3. Cukup Qur'an Sunnah

Kritik yang ketiga meminta saya tidak usah bahas perbandingan Mazhab fiqih, dengan alasan bahwa sudah ada Qur'an dan Sunnah. 

Cukuplah Qur'an dan Sunnah sebagai pedoman, buat apalagi masih berkutat dengan mazhab-mazhab fiqih buatan manusia. 

Nah yang ketiga ini jelas saya tolak karena alasannya rada ngawur. Sebab mustahil kita menjadikan ayat Qur'an dan hadits sebagai kitab fiqih, karena pembahasannya tidak detail. 

Ibaratnya kita mau menegakkan disiplin berlalu lintas di jalan, tapi pakai aturan yang masih gelondongan, yaitu Pancasila dan Undang-indang Dasar 1945. 

Tentu saja bukan pada tempatnya. Terlalu jauh kalau kita ditilang polisi dengan tuduhan melanggar Pancasila. 

Coba, mau pakai sila yang mana?

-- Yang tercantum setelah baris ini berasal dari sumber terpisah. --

Definition ret {A} (a : A) : M A := fun w => Ret a w.
Definition raise {A} (e : Exn) : M A := fun w => Raise e w.
Definition bind {A B} (m : M A) (k : A -> M B) : M B :=
  fun w => match m w with
           | Ret a w' => k a w'
           | Raise e w' => Raise e w'
           end.
Definition try_except {A} (m : M A) (h : Exn -> M A) : M A :=
  fun w => match m w with
           | Ret a w' => Ret a w'
           | Raise e w' => h e w'
           end.
Definition get : M World := fun w => Ret w w.
Definition modify (f : World -> World) : M unit := fun w => Ret tt (f w).

Local Notation "x <- m ;; k" := (bind m (fun x => k))
  (at level 61, m at next level, right associativity).

Definition done (fid : nat) : M bool :=
  fun w => Ret (match futures w fid with FPending => false | _ => true end) w.

(** [Future.set_result] and [Future.set_exception] raise
    [InvalidStateError] on a future that is already done. *)
Definition set_result (fid : nat) (r : BGEEmbeddingResponse) : M unit :=
  fun w => match futures w fid with
           | FPending => Ret tt (set_future fid (FResult r) w)
           | _ => Raise InvalidStateError w
           end.

Definition set_exception (fid : nat) (e : Exn) : M unit :=
  fun w => match futures w fid with
           | FPending => Ret tt (set_future fid (FError e) w)
           | _ => Raise InvalidStateError w
           end.

(** *** [BatchProcessor._process_batch] *)

(** [item.request.input] as iterated by [extend] and measured by [len]:
    a list of texts (a plain string would contribute its characters). *)
Definition item_texts (item : BatchItem) : list string :=
  match input (request item) with
  | InList l => l
  | InStr s => map (fun c => String c EmptyString) (list_ascii_of_string s)
  end.

(** The loop filling [all_texts] and [request_boundaries]. *)
Fixpoint boundaries_from (current_index : nat) (batch : list BatchItem) : list (nat * nat) :=
  match batch with
  | [] => []
  | item :: rest =>
    let start_idx := current_index in
    let current_index' := current_index + length (item_texts item) in
    (start_idx, current_index') :: boundaries_from current_index' rest
  end.

Definition request_boundaries (batch : list BatchItem) : list (nat * nat) :=
  boundaries_from 0 batch.

Definition all_texts (batch : list BatchItem) : list string :=
  concat (map item_texts batch).

(** [for j, data_item in enumerate(request_data): data_item.index = j].
    The slices of distinct members are disjoint, so each data object is
    renumbered by one member only. *)
Fixpoint reindex_from (j : nat) (l : list BGEEmbeddingData) : list BGEEmbeddingData :=
  match l with
  | [] => []
  | d :: rest =>
    mkData j (dense_embedding d) (sparse_embedding d) (colbert_embedding d)
      :: reindex_from (S j) rest
  end.

Definition individual_result (batch_result : BGEEmbeddingResponse) (item : BatchItem)
  (start_idx end_idx : nat) : BGEEmbeddingResponse :=
  let request_data := reindex_from 0 (py_slice start_idx end_idx (data batch_result)) in
  let orig_req := request item in
  mkResponse request_data (resp_model batch_result)
    (token_estimate (item_texts item)) (token_estimate (item_texts item))
    (requested_types (return_dense orig_req) (return_sparse orig_req) (return_colbert orig_req)).

(** One iteration of the fan-out loop, with its own [try]/[except]. *)
Definition resolve_member (batch_result : BGEEmbeddingResponse) (item : BatchItem)
  (start_idx end_idx : nat) : M unit :=
  try_except
    (let r := individual_result batch_result item start_idx end_idx in
     match validate_response r with
     | Some e => raise e
     | None => set_result (future item) r
     end)
    (fun e => set_exception (future item) e).

Fixpoint resolve_members (batch_result : BGEEmbeddingResponse)
  (members : list (BatchItem * (nat * nat))) : M unit :=
  match members with
  | [] => ret tt
  | (item, (start_idx, end_idx)) :: rest =>
    _ <- resolve_member batch_result item start_idx end_idx ;;
    resolve_members batch_result rest
  end.

(** The outer [except]: [if not item.future.done(): item.future.set_exception(e)]. *)
Fixpoint fail_all (e : Exn) (batch : list BatchItem) : M unit :=
  match batch with
  | [] => ret tt
  | item :: rest =>
    d <- done (future item) ;;
    _ <- (if d then ret tt else set_exception (future item) e) ;;
    fail_all e rest
  end.

Definition process_batch (batch : list BatchItem) (process_func : ProcessFunc) : M unit :=
  try_except
    (match batch with
     | [] => raise IndexError                          (* batch[0] *)
     | first :: _ =>
       let texts := all_texts batch in
       let bounds := request_boundaries batch in
       let fr := request first in
       let combined_request := with_input fr texts in
       w <- get ;;
       match app_encoder w with
       | None => raise (AttributeError "'State' object has no attribute 'encoder'")
       | Some enc =>
         match process_func combined_request (Some enc) with
         | Err e => raise e
         | Ok batch_result =>
           _ <- resolve_members batch_result (combine batch bounds) ;;
           modify (fun w => set_stats (total_batches w + 1)
                              (total_requests w + Z.of_nat (length batch)) w)
         end
       end
     end)
    (fun e => fail_all e batch).

(** The state left by a task once it has finished, normally or not. *)
Definition run_batch (batch : list BatchItem) (process_func : ProcessFunc) (w : World) : World :=
  match process_batch batch process_func w with
  | Ret _ w' => w'
  | Raise _ w' => w'
  end.

(** *** [start_timeout_processor]: one tick of the loop, after its sleep *)

Definition sweeper_tick (cfg : Config) (now : Z) (w : World) : World :=
  match pending_requests w with
  | [] => w
  | oldest :: _ =>
    if (BATCH_TIMEOUT_MS cfg <=? now - timestamp oldest)%Z then
      create_task (pending_requests w) process_bge_embeddings (set_pending [] w)
    else w
  end.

Ketuhanan Yang Maha Esa? Ya nggak tepat lah yaw. 

Apa mau pakai sila kedua, kemanusiaan yang adil dan beradab? Pelanggarannya apa? Mobil saya terlalu mahal kah? Sehingga kurang berkeadilan sosial? Amat sangat tidak nyambung sekali lah deh.

Maka kalau mau menerapkan aturan dalam disiplin berlalu lintas, bukan pakai Pancasila dan UUD45, tapi pakai Undang-undang Lalu Lintas. Coba baca deh detailnya di webnya pak polisi. https://www.polri.go.id/tilang 

Nah undang-undang lalu lintas ini bisa jadi di tiap wilayah berbeda-beda, apalagi di luar negeri. Bahkan ganti tahun bisa direvisi ulang. 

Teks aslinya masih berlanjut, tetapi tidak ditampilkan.